The boundaries of compassion and ways to cross them are also the subject of chapters paired in the section “Racializing.” Matthew Goldmark brilliantly analyzes the paternalistic-colonial rhetorical strategies of Bartolomé de Las Casas in his famous Brevísima relación de la destrucción de las Indias, intended to motivate Philip ii to pity and intervene on behalf of the Indigenous American population. John D. Staines interestingly explores the ways in which the sympathetic relationship between the black protagonist of Aphra Behn’s novel Oroonoko, or The Royal Slave (1688) and the narrator is formed and how it becomes limited.
The last section (by Steenbergh) serves as conclusion, emphasizing once again the pivotal role of the Reformation, but also offering the perspective of a post-humanist pondering on compassion extended to non-human others.
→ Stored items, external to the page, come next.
Lemma wp_auth_delete w a Q :
  world_ok w -> room w a ->
  (forall t, world_ok (set_auth t (delete a (authsession w)) w) ->
     Q tt (set_auth t (delete a (authsession w)) w)) ->
  wp (auth_delete fuel a) w Q.
Proof using Hfuel.
  intros Hok [Hr1 Hr] HQ. apply wp_bind, wp_gets, wp_bind, wp_gets, wp_bind.
  destruct (@alone_delete mac _ auth_hash auth_hash_laws auth_keys _ fuel (authtable w) a)
    as (t & E & Hinv & Hs & Hl); [apply (w_auth w Hok)|by apply auth_alone|done|].
  eapply wp_lift; [exact E|]. apply wp_update, HQ. apply ok_set_auth; try done.
  - by rewrite Hs, (w_auth_size w Hok).
  - intros b. rewrite Hl. case_bool_decide as Eb.
    + subst b. rewrite lookup_delete_eq. split; intros [? ?]; done.
    + rewrite lookup_delete_ne by done. apply (w_auth_lookup w Hok).
  - assert (Hk : forall b, known (set_auth t (delete a (authsession w)) w) b -> known w b).
    { intros b [Hb|Hb]; [by left|right]. cbn in Hb. by apply lookup_delete_is_Some in Hb as [_ ?]. }
    intros b c Hb%Hk Hc%Hk. by apply (w_auth_apart w Hok).
Qed.

Lemma wp_auth_add w a Q :
  world_ok w -> room w a ->
  (forall t, world_ok (set_auth t (<[a := session_id w]> (authsession w)) w) ->
     Q tt (set_auth t (<[a := session_id w]> (authsession w)) w)) ->
  wp (auth_add fuel a) w Q.
Proof using Hfuel.
  intros Hok [Hr1 Hr] HQ. apply wp_bind, wp_gets, wp_bind, wp_gets, wp_bind, wp_gets, wp_bind.
  destruct (@alone_add mac _ auth_hash auth_hash_laws auth_keys _ fuel (authtable w) a)
    as (t & E & Hinv & Hs & Hl); [apply (w_auth w Hok)|by apply auth_alone|].
  eapply wp_lift; [exact E|]. apply wp_update, HQ. apply ok_set_auth; try done.
  - by rewrite Hs, (w_auth_size w Hok).
  - intros b. rewrite Hl, lookup_insert_is_Some'. case_bool_decide as Eb.
    + subst b. split; [by left|by eexists].
    + rewrite (w_auth_lookup w Hok). split; [by right|]. intros [->|?]; done.
  - assert (Hk : forall b, known (set_auth t (<[a:=session_id w]> (authsession w)) w) b -> b = a \/ known w b).
    { intros b [Hb|Hb]; [right; by left|]. cbn in Hb. apply lookup_insert_is_Some' in Hb as [->|Hb]; [by left|].
      right. by right. }
    intros b c [->|Hb]%Hk [->|Hc]%Hk; [done| |by apply Hr|by apply (w_auth_apart w Hok)].
    intros E'. symmetry. by apply Hr.
Qed.

(** ** The reset, step by step *)

Lemma leave_spec w a st Q :
  world_ok w -> stations w !! a = Some st ->
  (forall w', same_session w w' -> timeout w' = timeout w ->
     stations w' = <[a := set_aid 0 st]> (stations w) ->
     (forall q, wlan_at w' q = leave_wlan a st q <$> wlan_at w q) -> Q tt w') ->
  wp (leave_network a st) w Q.
Proof.
  intros Hok E HQ. unfold leave_network. pose proof (w_station w Hok a st E) as Hst.
  destruct (wlan st) as [p|] eqn:Ew.
  2: { apply wp_ret, HQ; try done.
    - symmetry. rewrite insert_id; [done|]. rewrite E. f_equal. destruct Hst as [Ha _ _ _ _].
      specialize (Ha Ew). destruct st. cbn in *. by subst.
    - intros q. destruct (wlan_at w q) as [x|] eqn:Ex; [|done]. cbn. f_equal. symmetry.
      apply (leave_other w); congruence. }
  destruct (w_ref w Hok a st p E Ew) as (x & Ex & Hin). apply wp_bind.
  (* the identifier *)
  assert (Hmid : wp (when (negb (aid st =? 0))
        (x <- load_wlan p;;
         when (macmode x =? CAPWAP_ADD_WLAN_MACMODE_SPLIT)
           (bits <- lift (ieee80211_aid_free (aidbitfield x) (aid st));;
            modify_wlan p (set_aidbitfield bits));;
         modify_station a (set_aid 0))) w
      (fun _ w1 => same_session w w1 /\ timeout w1 = timeout w /\
         stations w1 = <[a := set_aid 0 st]> (stations w) /\
         forall q, wlan_at w1 q = if bool_decide (q = p) then Some (set_aidbitfield (leave_bits st p x) x)
                                  else wlan_at w q)).
  { apply wp_when; intros Ha.
    - apply wp_bind, (wp_load_wlan p x); [done|]. apply wp_bind, wp_when; intros Hm.
      + destruct (w_aid w Hok a st p x E Ew Ex Hm) as [Hr Hu]; [by bools|].
        destruct (clear_bit_spec (aidbitfield x) (aid st)) as (bits & Eb & _).
        { rewrite (wl_size x (w_wlan w Hok p x Ex)).
          unfold IEEE80211_AID_BITFIELD_SIZE, IEEE80211_AID_MAX_VALUE in *. lia. }
        apply wp_bind, (wp_lift _ bits).
        { unfold ieee80211_aid_free. unfold IEEE80211_AID_MAX_VALUE in *. decide_if. done. }
        apply (wp_modify_wlan p x); [done..|]. intros w1 (?&?&Est&?&?&?&?&?) Hw1.
        apply (wp_modify_station a st); [by rewrite Est|]. cbn.
        split_and!; cbn; try done; [by rewrite Est|]. intros q. unfold leave_bits, is_split.
        rewrite (bool_decide_true (wlan st = Some p)), Ha, Hm, Eb by done. apply Hw1.
      + apply (wp_modify_station a st); [done|]. split_and!; cbn; try done. intros q.
        unfold leave_bits, is_split. rewrite Hm, andb_false_r.
        change (wlan_at w q = if bool_decide (q = p) then Some (set_aidbitfield (aidbitfield x) x) else wlan_at w q).
        case_bool_decide; [subst q; rewrite Ex; by destruct x|done].
    - bools. split_and!; try done.
      + symmetry. rewrite insert_id; [done|]. rewrite E. f_equal. destruct st. cbn in *. by subst.
      + intros q. unfold leave_bits. rewrite Ha, Z.eqb_refl. cbn. rewrite andb_false_r. cbn.
        case_bool_decide; [subst q; rewrite Ex; by destruct x|done]. }
  eapply wp_mono; [exact Hmid|]. intros [] w1 (Hs & Ht & Est & Hw1).
  apply (wp_modify_wlan p (set_aidbitfield (leave_bits st p x) x)); [|done|].
  { rewrite Hw1. by rewrite bool_decide_true. }
  intros w2 (?&?&?&?&?&?&?&?) Hw2. destruct Hs as (?&?&?&?&?&?). apply HQ.
  - split_and!; congruence.
  - congruence.
  - congruence.
  - intros q. rewrite Hw2, Hw1. case_bool_decide as Eq; [subst q; by rewrite Ex|].
    destruct (wlan_at w q) as [y|] eqn:Ey; [|done]. cbn. f_equal. symmetry.
    apply (leave_other w); congruence.
Qed.

Lemma reset_spec w a st new Q :
  world_ok w -> stations w !! a = Some st -> (forall p, new = Some p -> is_Some (wlan_at w p)) ->
  (forall w', reset_to w w' a st new -> Q tt w') ->
  wp (ac_stations_reset_station fuel a new) w Q.
Proof using Hfuel.
  intros Hok E Hnew HQ. pose proof (w_station w Hok a st E) as Hst.
  apply wp_bind, (wp_load_station a st); [done|]. apply wp_bind. apply leave_spec; [done..|].
  intros w1 (?&?&?&?&?&?) Et1 Es1 Hw1. apply wp_bind.
  assert (Htimer : wp (when (negb (idtimeout st =? CAPWAP_TIMEOUT_INDEX_NO_SET))
    (t <- gets timeout;; t <- lift (capwap_timeout_deletetimer fuel t (idtimeout st));;
     update (set_timeout t);;
     modify_station a (set_timer (timeoutaction st) CAPWAP_TIMEOUT_INDEX_NO_SET))) w1
    (fun _ w2 => same_session w w2 /\ devices w2 = devices w1 /\
       stations w2 = <[a := set_timer (timeoutaction st) CAPWAP_TIMEOUT_INDEX_NO_SET (set_aid 0 st)]> (stations w) /\
       timers_ok (timeout w2) /\ timers_used (timeout w2) /\
       itemstimeout (timeout w2) = remove_timer (idtimeout st) (itemstimeout (timeout w)) /\
       (timers_free (timeout w) -> timers_free (timeout w2)))).
  { apply wp_when; intros Hi; bools.
    - apply wp_bind, wp_gets, wp_bind. rewrite Et1.
      destruct (release_spec fuel (timeout w) (idtimeout st) (w_timers w Hok) (w_used w Hok) Hfuel (st_timer st Hst))
        as (t & Ed & Ht & Hu & Hl & Hf).
      apply (wp_lift _ t); [done|]. apply wp_bind, wp_update.
      apply (wp_modify_station a (set_aid 0 st)); [cbn; by rewrite Es1, lookup_insert_eq|].
      split_and!; cbn; try done. by rewrite Es1, insert_insert_eq.
    - rewrite Hi, Et1. split_and!; try done.
      + rewrite Es1. f_equal. destruct st. cbn in *. by subst.
      + apply (w_timers w Hok).
      + apply (w_used w Hok).
      + by rewrite remove_timer_zero by apply (w_timers w Hok). }
  eapply wp_mono; [exact Htimer|]. intros [] w2 ((?&?&?&?&?&?) & Ed2 & Es2 & Ht2 & Hu2 & Hi2 & Hf2).
  apply wp_bind. eapply wp_modify_station; [rewrite Es2; apply lookup_insert_eq|].
  apply wp_bind. eapply wp_modify_station; [cbn; apply lookup_insert_eq|].
  set (w3 := set_stations _ _). assert (Hw3 : forall q, wlan_at w3 q = leave_wlan a st q <$> wlan_at w q).
  { intros q. rewrite <- Hw1. unfold wlan_at, wlans_of. cbn. by rewrite Ed2. }
  assert (Es3 : stations w3 = <[a := reset_of st new]> (stations w)).
  { cbn. by rewrite Es2, !insert_insert_eq. }
  assert (Hs3 : same_session w w3) by (split_and!; cbn; done).
  assert (Et3 : timeout w3 = timeout w2) by done.
  clearbody w3. destruct new as [p|].
  - destruct (Hnew p eq_refl) as [x Ex].
    apply (wp_modify_wlan p (leave_wlan a st p x)); [by rewrite Hw3, Ex|done|].
    intros w4 (?&?&?&?&?&?&?&?) Hw4. destruct Hs3 as (?&?&?&?&?&?).
    assert (Et4 : timeout w4 = timeout w2) by congruence.
    apply HQ. constructor; rewrite ?Et4; try done; [by split_and!; congruence|congruence|].
    intros q. rewrite Hw4, Hw3. unfold enter_wlan. cbn. case_bool_decide as Eq.
    + subst q. rewrite Ex. cbn. by rewrite bool_decide_true.
    + destruct (wlan_at w q); [|done]. cbn. by rewrite bool_decide_false by congruence.
  - apply wp_ret, HQ. constructor; rewrite ?Et3; try done.
Qed.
Chapters on the tension between Stoic and Christian approaches to compassion, its physiological interpretations rooted in humoral medicine, the post-Reformation search for a theologically satisfying concept of works of charity, and on the limits of compassion and their transgression account among the best in this valuable volume. What comes as surprise, however, is the almost complete omission of the issue of religious persecution and martyrdom for the faith. The matter is only mentioned in the context of solidarity with suffering co-religionists, but the issue deserves more attention, as it has more intriguing aspects, such as compassion (towards a community threatened with heresy or an individual whose soul is at risk of damnation) as a paradoxical motivation for religious violence.
Overall, the volume is a valuable contribution on a timely topic, whose relevance—as it is convincingly argued—seems pressing not only from the academic perspective of the cultural history of emotions.